Scientists have isolated two genes that protect wheat plants from a disease that threatens the crop worldwide.
In two articles
in the journal Science
, researchers describe a pair of genes that confer resistance to a new, virulent form of a fungal disease called stem rust.
At its worst, stem rust can wipe out nearly an entire wheat field. After a 1953 outbreak destroyed 40 percent of the U.S. spring wheat harvest, scientists bred new varieties with resistance to the disease.
That solved the problem for several decades.
Out of Africa
“But then, just in 1999, a new race evolved in Africa," says Kansas State University plant disease expert Eduard Akhunov. "And they found that it overcomes all these resistance genes.”
First found in Uganda, this new "race" - a strain called Ug99 - has spread from South Africa to Iran.
But experts are worried the fungus won’t stop there. Nearly all of the world’s commercial wheat varieties are susceptible to it.
A global effort is under way to create new, Ug99-proof varieties.
Akhunov is co-author of one article. He says both genes described in the new articles come from wheat’s wild relatives.
New alarm system
“Our gene is some kind of surveillance molecule that will try to sense if [the] pathogen is invading or not,” Akhunov says.
He says wheat plants don’t sense that Ug99 is invading because the fungal proteins that used to set off alarms have mutated.
The newly described genes restore the wheat plant’s ability to recognize the invading fungus, says plant biologist Jan Dvorak at the University of Califoria at Davis, co-author of the other new article.
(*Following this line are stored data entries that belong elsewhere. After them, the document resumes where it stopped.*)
(** The first page of a range, then the rest. *)
Lemma filled_step F n hi h L A h1 L1 A1 q h' L' A' : n < hi ->
  owns h1 L1 A1 F -> L1 ++ pages A1 ≡ₚ L ++ pages A -> a_dir A1 = a_dir A -> a_ups A !! n = None -> a_ups A1 = <[n := q]> (a_ups A) ->
  zeroed (p_mem h1) q -> pte (p_mem h1) A1 n = pte_val (V2P q) (Z.lor PTE_W PTE_U) ->
  (forall k, k <> n -> pte (p_mem h1) A1 k = pte (p_mem h) A k) -> same_on (vals (a_ups A) ++ F) (p_mem h) (p_mem h1) ->
  filled (fun k => (n + 1 <=? k) && (k <? hi)) h1 L1 A1 F h' L' A' -> filled (fun k => (n <=? k) && (k <? hi)) h L A F h' L' A'.
Proof.
  intros Hn O1 P1 D1 Hnone U1 Z1 E1 E2 S1 [O' P' D' N' Old' S']. rewrite U1 in S'.
  assert (vals (<[n := q]> (a_ups A)) ≡ₚ q :: vals (a_ups A)) as Hv by (by apply vals_insert).
  split; try done; [by rewrite P'|by rewrite D'| | |].
  - intros k. destruct (Z.eq_dec k n) as [->|Hne].
    + intros _. destruct (Old' n) as [Hu He]; [apply andb_false_iff; left; apply Z.leb_gt; lia|]. rewrite U1, lookup_insert_eq in Hu.
      exists q. split; [done|]. split; [|by rewrite He]. intros x Hx. rewrite (S' q); [by apply Z1| |done]. rewrite Hv. set_solver.
    + intros Hk. apply N'. rewrite <- Hk. f_equal. destruct (Z.leb_spec (n + 1) k), (Z.leb_spec n k); try done; lia.
  - intros k Hk. assert (k <> n) as Hne.
    { intros ->. rewrite (proj2 (Z.leb_le _ _)), (proj2 (Z.ltb_lt _ _)) in Hk by lia. done. }
    destruct (Old' k) as [Hu He]; [|rewrite Hu, He, U1, lookup_insert_ne by done; split; [done|by apply E2]].
    rewrite <- Hk. f_equal. destruct (Z.leb_spec (n + 1) k), (Z.leb_spec n k); try done; lia.
  - etrans; [exact S1|]. eapply same_on_sub, S'. rewrite Hv. set_solver.
Qed.

(** Pages that were added and taken away again. *)
Lemma cut_step P F n h L A h1 L1 A1 q h' L' A' : P n = true -> a_ups A !! n = None -> a_ups A1 = <[n := q]> (a_ups A) \/ a_ups A1 = a_ups A ->
  L1 ++ pages A1 ≡ₚ L ++ pages A -> a_dir A1 = a_dir A ->
  (forall k, k <> n -> pte (p_mem h1) A1 k = pte (p_mem h) A k) -> same_on (vals (a_ups A) ++ F) (p_mem h) (p_mem h1) ->
  cut P h1 L1 A1 F h' L' A' -> cut P h L A F h' L' A'.
Proof.
  intros Hn Hnone U1 P1 D1 E1 S1 [O' P' D' U' E' S']. assert (forall k, a_ups A' !! k = if P k then None else a_ups A !! k) as Hu.
  { intros k. rewrite U'. destruct (P k) eqn:Hk; [done|]. destruct U1 as [->| ->]; [|done]. rewrite lookup_insert_ne; [done|]. intros ->. congruence. }
  split; try done; [by rewrite P'|by rewrite D'| |].
  - intros k Hk. rewrite E' by done. apply E1. intros ->. congruence.
  - etrans; [|exact S']. eapply same_on_sub, S1. assert (vals (a_ups A') ⊆ vals (a_ups A)) as Hsub; [|clear -Hsub; set_solver].
    apply vals_sub, map_subseteq_spec. intros k p. rewrite Hu. by destruct (P k).
Qed.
“The gene for resistance is a gene which gives the wheat plant a sensor again," says Dvorak. "It says, ‘Ah, we missed this guy.’ And the wheat plant suddenly is able to see again.”
Breeding better wheat
Eduard Akhunov says researchers could use genetic engineering to quickly put both genes into wheat plants at the same time. But he says now may not be the time because many people don’t trust gene-splicing technology.
“Maybe in the future," Akhunov says. "Because until the public is ready for that, I don’t think there is a way of using that approach.”
Others say genetic engineering may not save much time because of advances in conventional breeding. When conventional breeders mate two plants, they use genetic markers to find offspring with the genes they want.
“Now you have the perfect markers," says Jose Costa, head of grain crop research at the U.S. Department of Agriculture. "It makes things a lot easier and more targeted.”
Wheat varieties resistant to Ug99 have been released in several South Asian countries. More are on the way. But experts warn that diseases will continue to evolve, and fighting them is a never-ending battle.